For students at Walton High in east Cobb, there’s more to life than essays, pop quizzes and Friday night football. They’ve also looked at the community around them and decided to find a way to make a positive contribution.
But being a teen can be a hurdle when it comes to volunteering, a lesson Chad Carrodus learned first-hand. As a ninth grader two years ago, Carrodus and a friend were eager to roll up their sleeves, only to find that there were several hurdles to overcome first.
“There were various factors, but age was often the primary issue,” said Carrodus, now a 16-year-old Walton junior. “Even after we made contact with different places, we had to fill out releases and all sorts of forms. It was difficult to even get in the door at some places.”

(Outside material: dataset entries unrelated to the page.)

(* ===== verification/AppDemo.v ===== *)
(** The application at work: a matcher that keeps the documented rules, a route
    with its parameters, and two tenants of one server. *)
From S2P Require Import Prelude GoStrings GoTime Utf8 Types Prog Store StoreLaws Web.
From S2P Require Import SnapDb ParamsLaws Routes Server ServerDemo AlertApi AlertApiLaws AlertDemo Router App AppLaws.
From S2P Require Contract.
From S2P Require Path Auth Alert Checker Registry Strategies Handler Email Dispatcher.

(** ** Matching by the segments between slashes *)
Definition elements (path : string) : list string := tail (split_byte path slash).
Definition match_elements (pattern path : string) : option (list (string * string)) :=
  match_segs (segments pattern) (elements path).
Fixpoint match_prefix (pat : list seg) (l : list string) : bool :=
  match pat, l with
  | [], _ => true
  | Lit s :: pat, v :: l => Auth.EqualFold s v && match_prefix pat l
  | Par _ :: pat, _ :: l => match_prefix pat l
  | _, [] => false
  end.

Lemma split_app_slash a b : split_byte (a +:+ String slash b) slash = split_byte a slash ++ split_byte b slash.
Proof.
  induction a as [|c a IH]; [done|]. str_simpl; cbn [split_byte].
  case_decide; [by rewrite IH|]. rewrite IH. pose proof (split_byte_ne a slash). by destruct (split_byte a slash).
Qed.
Lemma split_plain s : plain s → split_byte s slash = [s].
Proof.
  intros [_ Hs]. induction s as [|c s IH]; [done|]. cbn in *. destruct (decide (c = slash)); [done|].
  rewrite IH; [done|]. by destruct (index_byte s slash).
Qed.
Lemma split_path_of s l : plain s → Forall plain l → split_byte (s +:+ path_of l) slash = s :: l.
Proof.
  intros Hs Hl. revert s Hs. induction Hl as [|s' l Hs' Hl IH]; intros s Hs.
  - assert (s +:+ path_of [] = s) as -> by (apply bytes_of_inj; by rewrite bytes_of_app, app_nil_r). by apply split_plain.
  - change (path_of (s' :: l)) with (String slash (s' +:+ path_of l)).
    by rewrite split_app_slash, split_plain, IH by done.
Qed.
Lemma elements_path_of l : Forall plain l → elements (path_of l) = l.
Proof.
  intros [|s l' Hs Hl]; [done|]. unfold elements.
  change (path_of (s :: l')) with ("" +:+ String slash (s +:+ path_of l')).
  by rewrite split_app_slash, split_path_of by done.
Qed.
Lemma match_prefix_app p q l : is_Some (match_segs (p ++ q) l) → match_prefix p l = true.
Proof.
  revert l. induction p as [|[s|n] p IH]; intros [|v l]; cbn; try done; try by intros [].
  - destruct (Auth.EqualFold s v); [apply IH|by intros []].
  - intros [ps Hps]. apply IH. destruct (match_segs (p ++ q) l); [eauto|done].
Qed.
#[local] Program Instance by_elements : Matcher := {
  match_path := match_elements;
  under prefix path := match_prefix (segments prefix) (elements path);
}.
Next Obligation. intros pattern l Hl. unfold match_elements. by rewrite elements_path_of. Qed.
Next Obligation.
  intros c d l Hl.
  change (match_prefix (segments api) (elements (path_of (c :: d :: l))) = Auth.EqualFold "api" c && Auth.EqualFold "v3" d).
  rewrite elements_path_of by done. change (segments api) with [Lit "api"; Lit "v3"]. cbn [match_prefix].
  by rewrite andb_true_r.
Qed.
Next Obligation.
  intros prefix pattern path. unfold match_elements, segments. rewrite split_app_slash.
  pose proof (split_byte_ne prefix slash). destruct (split_byte prefix slash) as [|x xs]; [done|].
  cbn. rewrite fmap_app. apply match_prefix_app.
Qed.

(** A run of a portfolio (with [GET] and with [HEAD]), and one whose parameter
    is another route's name. *)
Lemma routes_reached_witness :
  first_route (routes_of (stack true)) GET "/api/v3/portfolios/adm/runs/42" =
    Some (EPortfolio RGetRun, [("slug", "adm"); ("runId", "42")]) ∧
  (∃ ps, first_route (routes_of (stack true)) GET "/api/v3/strategies/Describe" = Some (EDescribe, ps)) ∧
  first_route (routes_of (stack true)) HEAD "/api/v3/portfolios/adm/runs/42" =
    Some (EPortfolio RGetRun, [("slug", "adm"); ("runId", "42")]).
Proof.
  split; [|split].
  - apply (routes_reached (Entry GET "/api/v3/portfolios/:slug/runs/:runId" (EPortfolio RGetRun)) GET ["adm"; "42"]
      ["api"; "v3"; "portfolios"; "adm"; "runs"; "42"]); [|reflexivity|by repeat constructor|vm_compute; reflexivity].
    apply list_elem_of_In. vm_compute. tauto.
  - apply (routes_reached (Entry GET "/api/v3/strategies/:shortCode" EStrategy) GET ["Describe"]
      ["api"; "v3"; "strategies"; "Describe"] [("shortCode", "Describe")]);
      [|reflexivity|by repeat constructor|vm_compute; reflexivity].
    apply list_elem_of_In. vm_compute. tauto.
  - apply (routes_reached (Entry GET "/api/v3/portfolios/:slug/runs/:runId" (EPortfolio RGetRun)) HEAD ["adm"; "42"]
      ["api"; "v3"; "portfolios"; "adm"; "runs"; "42"]); [|reflexivity|by repeat constructor|vm_compute; reflexivity].
    apply list_elem_of_In. vm_compute. tauto.
Defined.

(** ** Two tenants *)
#[local] Existing Instances canonical_range ascii_tables plain_driver demo_builder demo_snapshots.
#[local] Existing Instances Alert.eta_alertdb Checker.eta_world.

(** The portfolio of [auth0|a] with a daily alert on it. *)
Definition demo_app : app :=
  {| a_server := demo_world demo_pinned demo_db;
     a_alerts := demo <| Checker.w_db := Checker.w_db demo <| Alert.adb := server_db (demo_world demo_pinned demo_db) |> |> |}.
Lemma demo_app_ok : app_ok demo_app.
Proof.
  assert (db_inv (app_db demo_app)) as Hinv by (by apply demo_world_ok).
  split; [done|]. split; [done|]. destruct demo_inv as [H1 H2 H3 _ H5]. split.
  - exact H1.
  - intros i al Hal. cbn in Hal. apply lookup_singleton_Some in Hal as [_ <-]. exists demo_pinned. vm_compute. reflexivity.
  - exact H3.
  - exact (db_ports _ Hinv).
  - exact H5.
Qed.

Definition app_config : Config :=
  {| Auth_ := Auth.demo_config; Pool := true; Handler_ := demo_handler; AlertChecker := false;
     UnsubscribeSecret := "s3cret" |}.
Definition demo_keys (_ : string) : result () := Ok ().
(** Tokens of two users. *)
Definition app_jwt (_ : unit) (_ _ token : string) : result (option string) :=
  if bool_decide (token = "of-a") then Ok (Some "auth0|a")
  else if bool_decide (token = "of-b") then Ok (Some "auth0|b") else Err (opaque_err "token expired").
Definition demo_http (m : method) (path authorization : string) : http :=
  {| h_method := m; h_path := path; h_authorization := authorization; h_request_id := "r1";
     h_query := {["token" := "bm90IGEgdG9rZW4"]}; h_body := "" |}.

(** What the codecs do does not matter here. *)
Notation with_codecs f := (f (λ _, None) (λ _, None) (λ _, None) demo_id (λ _, Err (opaque_err "no uuid")) (λ s, s) (λ _, "0")
  demo_unmarshal demo_describe no_create demo_patch demo_raw no_upgrade (λ _, None)
  (λ _, Err (opaque_err "bad json")) (λ _, Err (opaque_err "bad json")) (λ t, t) (λ _ _, Ok "") "" demo_checker
  (λ _, Ok "") (λ _, Ok 200) (λ _, None) (λ _, None) _ demo_keys app_jwt (λ _, 404) app_config).

(** A stranger, another user, an expired token and a made-up unsubscribe link. *)
Definition intrusions : list (http * string) :=
  [(demo_http DELETE "/api/v3/portfolios/adm-standard-k1gd" "", "f1");
   (demo_http DELETE "/api/v3/portfolios/adm-standard-k1gd" "Bearer of-b", "f2");
   (demo_http GET "/api/v3/portfolios/adm-standard-k1gd/alerts" "Bearer expired", "f3");
   (demo_http GET "/api/alerts/unsubscribe" "Bearer of-a", "f4");
   (demo_http GET "/healthz" "", "f5")].
Definition reply_status {out} (x : @answer out) : Z := (an_log x).2.

Lemma requests_isolated_witness :
  tenant "auth0|a" (with_codecs handle_all intrusions demo_app).1 = tenant "auth0|a" demo_app ∧
  map reply_status (with_codecs handle_all intrusions demo_app).2 = [401; 404; 401; 400; 200] ∧
  (* the owner's own request *)
  (tenant "auth0|a" (with_codecs handle_all [(demo_http DELETE "/api/v3/portfolios/adm-standard-k1gd" "Bearer of-a", "")]
     demo_app).1) = (∅, ∅).
Proof.
  split; [|split; vm_compute; reflexivity].
  refine (proj2 (proj2 (with_codecs requests_isolated _ _ _ _ _ _ intrusions demo_app demo_app_ok)) "auth0|a" _).
  1-6: intros; intros w Hw; split; done.
  apply Forall_forall. repeat (apply Forall_cons; split); [..|by apply Forall_nil].
  all: split; [vm_compute; congruence|]; intros (_ & id & Hn & _); vm_compute in Hn; congruence.
Defined.

(** The health check is logged like every other request. *)
Lemma healthz_is_logged :
  an_log (with_codecs handle (demo_http GET "/healthz" "") "f" demo_app).2 = (Auth.LInfo, 200).
Proof. reflexivity. Qed.

(** The rows of that server as the contract has them. *)
Lemma stored_rows_keep_contract_witness :
  Contract.PortfolioStatus_Valid (v_Status (Web.toView demo_pinned)) = true ∧
  Contract.AlertFrequency_Valid (av_Frequency (AlertApi.toView (λ t, t) daily)) = true.
Proof.
  destruct (Contract.stored_rows_keep_contract (λ t, t) demo_describe (Checker.w_db (a_alerts demo_app))
    (proj1 demo_app_ok) (proj2 (proj2 demo_app_ok))) as (Hp & _ & Ha & _).
  split; [apply (Hp 1%N)|apply (Ha 7%N)]; vm_compute; reflexivity.
Defined.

Carrodus surmised that more of his peers might want to donate their talents to worthy causes if the process were smoother. So he created the Walton Children’s Charities as a way to connect willing volunteers with organizations that needed a shot of youthful energy.
“I thought if we could take care of all the technicalities, we could get a lot more students volunteering,” said Carrodus. “So we started last year with a club, thinking it would be a fun way to get started. And it turned out we had 80 volunteers sign up, pay dues for the T-shirt and support our events. Our whole platform is making volunteering easy, so we come up with a schedule of events we’re coordinating and organizing.”

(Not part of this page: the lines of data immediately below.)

Lemma boundary_trim_rule_witness :
  (exists w2,
     Upload.process_chunk example_env (example_request 100) (bs "--X")
       (Upload.initial_locals 100) (example_world ∅ []) example_body
     = (Upload.Continue
          (Upload.set_started
             (Upload.set_remaining
                (Upload.mkLocals 100 false (Some (bs "a.txt")) (Some (bs "/sdcard/a.txt"))
                   None) 0)) w2, true) /\
     Upload.files w2 !! bs "/sdcard/a.txt" = Some (bs "hello")) /\
  (exists w2,
     Upload.process_chunk example_env (example_request 100) (bs "--X")
       (Upload.mkLocals 100 true (Some (bs "a.txt")) (Some (bs "/sdcard/a.txt")) None)
       (example_world (<[bs "/sdcard/a.txt" := bs "hel"]> ∅) [])
       (bs "lo" ++ [LF] ++ bs "--X--" ++ CRLF)
     = (Upload.Continue
          (Upload.mkLocals 0 true (Some (bs "a.txt")) (Some (bs "/sdcard/a.txt")) None)
          w2, true) /\
     Upload.files w2 !! bs "/sdcard/a.txt" = Some (bs "hello")) /\
  (exists w',
     Upload.receive_loop example_env (example_request 100) (bs "--X") 1
       (Upload.initial_locals 100) (example_world ∅ [Upload.Data example_empty_body])
     = Some (ESP_OK, w') /\
     Upload.files w' !! bs "/sdcard/a.txt" = Some []).
Proof.
  split; [|split].
  - pose (w := example_world ∅ []).
    pose (l := Upload.initial_locals 100).
    pose (fl := Upload.parse_headers example_env (example_request 100) l w example_body).
    destruct (proj1 (proj2
                (boundary_trim_rule example_env (example_request 100) (bs "--X") l w
                   example_body (bs "/sdcard/a.txt")))
                (flow_locals fl l) (flow_world fl w) (bs "a.txt") 74%nat 85%nat)
      as (w2 & H1 & _ & _ & _ & H5).
    + reflexivity.
    + vm_compute. reflexivity.
    + vm_compute. reflexivity.
    + vm_compute. reflexivity.
    + vm_compute. reflexivity.
    + vm_compute. reflexivity.
    + exists w2. split; [exact H1|].
      destruct H5 as [_ Hf]; [vm_compute; discriminate|].
      rewrite Hf. vm_compute. reflexivity.
  - destruct (proj1
                (boundary_trim_rule example_env (example_request 100) (bs "--X")
                   (Upload.mkLocals 100 true (Some (bs "a.txt"))
                      (Some (bs "/sdcard/a.txt")) None)
                   (example_world (<[bs "/sdcard/a.txt" := bs "hel"]> ∅) [])
                   (bs "lo" ++ [LF] ++ bs "--X--" ++ CRLF) (bs "/sdcard/a.txt"))
                3%nat)
      as (w2 & H1 & _ & _ & _ & H5).
    + reflexivity.
    + reflexivity.
    + vm_compute. reflexivity.
    + exists w2. split; [exact H1|].
      destruct H5 as [_ Hf]; [vm_compute; discriminate|].
      rewrite Hf. vm_compute. reflexivity.
  - pose (w := example_world ∅ [Upload.Data example_empty_body]).
    pose (l := Upload.initial_locals 100).
    pose (fl := Upload.parse_headers example_env (example_request 100) l
                  (snd (Upload.httpd_req_recv w 100)) example_empty_body).
    destruct (proj2 (proj2 (proj2 (proj2 (proj2
                (boundary_trim_rule example_env (example_request 100) (bs "--X") l w
                   example_empty_body (bs "/sdcard/a.txt"))))))
                0%nat (blen example_empty_body) [] (flow_locals fl l) (flow_world fl w)
                (bs "a.txt") 74%nat)
      as (w' & H1 & _ & H3).
    + vm_compute. reflexivity.
    + vm_compute. reflexivity.
    + vm_compute. reflexivity.
    + reflexivity.
    + vm_compute. reflexivity.
    + vm_compute. reflexivity.
    + vm_compute. reflexivity.
    + vm_compute. reflexivity.
    + vm_compute. reflexivity.
    + vm_compute. reflexivity.
    + reflexivity.
    + exists w'. split; [exact H1|]. rewrite H3. vm_compute. reflexivity.
Defined.

(** The whole handler on a body that arrives in well-cut chunks, with
    the trace cut at the opening of the sink. *)
Lemma well_cut_upload (E : Upload.env) (req : Upload.request) (w : Upload.world)
    (boundary name : bytes) (heads mids : list bytes) (pre p tail : bytes)
    (more : list Upload.incoming) :
  let path := Path.build_filepath Path.FILE_PATH_MAX Path.MOUNT_POINT (Some name) in
  let chunks := heads ++ attach (pre ++ CRLFCRLF) (mids ++ [p ++ boundary ++ tail]) in
  (forall n s, Upload.malloc_ok E n s = true) ->
  Upload.fopen_ok E path = true ->
  Upload.extract_boundary req = inl boundary ->
  Upload.transport w = map Upload.Data chunks ++ more ->
  Forall (fun c => 0 < blen c <= 2047) chunks ->
  Upload.total chunks <= Upload.int_of_size_t (Upload.content_len req) ->
  Upload.extract_filename (hd [] chunks) = inl name ->
  Upload.files w !! path = None \/ Upload.overwrite_requested req = true ->
  Forall (fun h => find_sub CRLFCRLF h = None) heads ->
  find_sub CRLFCRLF (pre ++ CRLFCRLF) = Some (length pre) ->
  ~ In NUL pre ->
  Forall (fun m => find_sub boundary m = None) mids ->
  find_sub boundary (p ++ boundary) = Some (length p) ->
  ~ In NUL p ->
  exists r w' oev evs,
    Upload.upload_post_handler E req w = Some (r, w') /\
    Upload.trace w'
    = Upload.trace w ++ oev ++ [Upload.EvFopen path (bs "wb") true] ++ evs /\
    Forall (fun e => Upload.is_file_event e = false) oev /\
    Upload.written path evs = concat mids ++ Upload.strip_eol p /\
    Upload.files w' !! path = Some (concat mids ++ Upload.strip_eol p) /\
    Upload.transport w' = more.
Proof.
  intros path chunks Hm Hopen Hb Htr Hsz Htot Hname Hfree Hns Hsep Hpre Hnb Hbf Hp.
  pose proof (extract_boundary_no_nul req boundary Hb) as Hbn.
  destruct heads as [|h heads].
  - cbn [app] in chunks.
    destruct (attach (pre ++ CRLFCRLF) (mids ++ [p ++ boundary ++ tail]))
      as [|c later] eqn:Hatt.
    { destruct mids; discriminate. }
    subst chunks. cbn [hd] in Hname.
    inversion Hsz as [|? ? Hc Hsz']; subst.
    rewrite total_cons in Htot. pose proof (total_nonneg later) as H0.
    destruct (first_pass_opens E req boundary Hm w c later more name Htr Hc
                ltac:(lia) Hopen Hb Hname Hfree) as (k & oev & Hof & Hh).
    fold path in Hh.
    match type of Hh with context [Upload.find_payload boundary ?l1 ?w1 c] =>
      destruct (payload_phase E req boundary path name pre p tail more Hbn Hp Hbf Hpre
                  Hsep mids l1 w1 [] c later Hatt eq_refl eq_refl eq_refl
                  (lookup_insert_eq _ _ _) eq_refl Hsz' ltac:(lia) Htot Hnb)
        as (l2 & w2 & fnd & Hfp & Hrem2 & r & w' & evs & Hrun & Ht & Hwr & Hf & Htr')
    end.
    rewrite Hfp in Hh.
    exists r, w', oev, evs.
    split.
    { rewrite Hh. apply (runs_fuel E req boundary _ _ _ _ Hrun).
      cbn [Upload.remaining Upload.set_remaining] in *.
      destruct Hrem2 as [-> | ->];
        match goal with |- context [if ?b then _ else _] => destruct b end; lia. }
    cbn [Upload.trace] in Ht.
    split; [rewrite Ht, <- !app_assoc; reflexivity|].
    split; [exact Hof|]. split; [exact Hwr|]. split; [exact Hf | exact Htr'].
  - cbn [app] in chunks. subst chunks. cbn [hd] in Hname.
    set (cs := heads ++ attach (pre ++ CRLFCRLF) (mids ++ [p ++ boundary ++ tail])) in *.
    inversion Hsz as [|? ? Hc Hsz']; subst.
    inversion Hns as [|? ? Hh0 Hns']; subst.
    rewrite total_cons in Htot. pose proof (total_nonneg cs) as H0.
    destruct (first_pass_opens E req boundary Hm w h cs more name Htr Hc
                ltac:(lia) Hopen Hb Hname Hfree) as (k & oev & Hof & Hh).
    fold path in Hh.
    unfold Upload.find_payload in Hh.
    change (strstr h 0 CRLFCRLF) with (strstr ([] ++ h) (length (@nil ascii)) CRLFCRLF) in Hh.
    rewrite (strstr_none [] h CRLFCRLF Hh0) in Hh.
    match type of Hh with context [Upload.receive_loop E req boundary _ ?l1 ?w1] =>
      destruct (headers_phase E req boundary path name pre p tail more Hbn Hp Hbf Hpre
                  Hsep heads mids l1 w1 [])
        as (r & w' & evs & Hrun & Ht & Hwr & Hf & Htr') end.
    { reflexivity. } { reflexivity. } { reflexivity. }
    { apply lookup_insert_eq. } { reflexivity. } { exact Hsz'. }
    { unfold Upload.set_remaining. cbn [Upload.remaining]. fold cs.
      match goal with |- context [if ?b then _ else _] => destruct b eqn:C end;
        [apply Z.ltb_lt in C; cbn [Upload.remaining] in C; lia | lia]. }
    { exact Hns'. } { exact Hnb. }
    exists r, w', oev, evs.
    split.
    { rewrite Hh. apply (runs_fuel E req boundary _ _ _ _ Hrun).
      cbn [Upload.remaining Upload.set_remaining].
      match goal with |- context [if ?b then _ else _] => destruct b end; lia. }
    cbn [Upload.trace] in Ht.
    split; [rewrite Ht, <- !app_assoc; reflexivity|].
    split; [exact Hof|]. split; [exact Hwr|]. split; [exact Hf | exact Htr'].
Qed.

One of the club’s first undertakings was donating 150 backpacks to Woodson Elementary in northwest Atlanta. The positive response from students and the primary school’s community was so strong that Carrodus said “the pressure was on” to continue.
“We formed a board, started contacting other places and worked with a lawyer and advisor about getting nonprofit status,” he said.
Colleen Ham, a Walton English teacher and the club’s sponsor, said the project is a good example of what can happen when students take initiative.
“The response has amazing, from 12 students the first year to almost 200 this year,” she said. “That just shows that, given the opportunity, students are interested in doing charitable works, even though, because of their ages, that can be a problem. A lot of these students don’t even drive yet, so their opportunities are limited.”
In addition to benefiting the community, the students are applying academic lessons to the real world, said Ham.
“They have grown it from a little school club to incorporating into their own nonprofit organization by taking the skills they’re learning at Walton and putting them to fabulous, real-life application,” she said.
A few weeks ago, the group held an informational fair and handed out more than 400 applications to interested students. The number of members has now reached 174.
“The simplicity is the main attraction,” said Carrodus. “This is an easy way to help students get community service hours. But at the same time, I can see after every event that it’s impacted students in a positive manner. And our members are having a lot of fun.”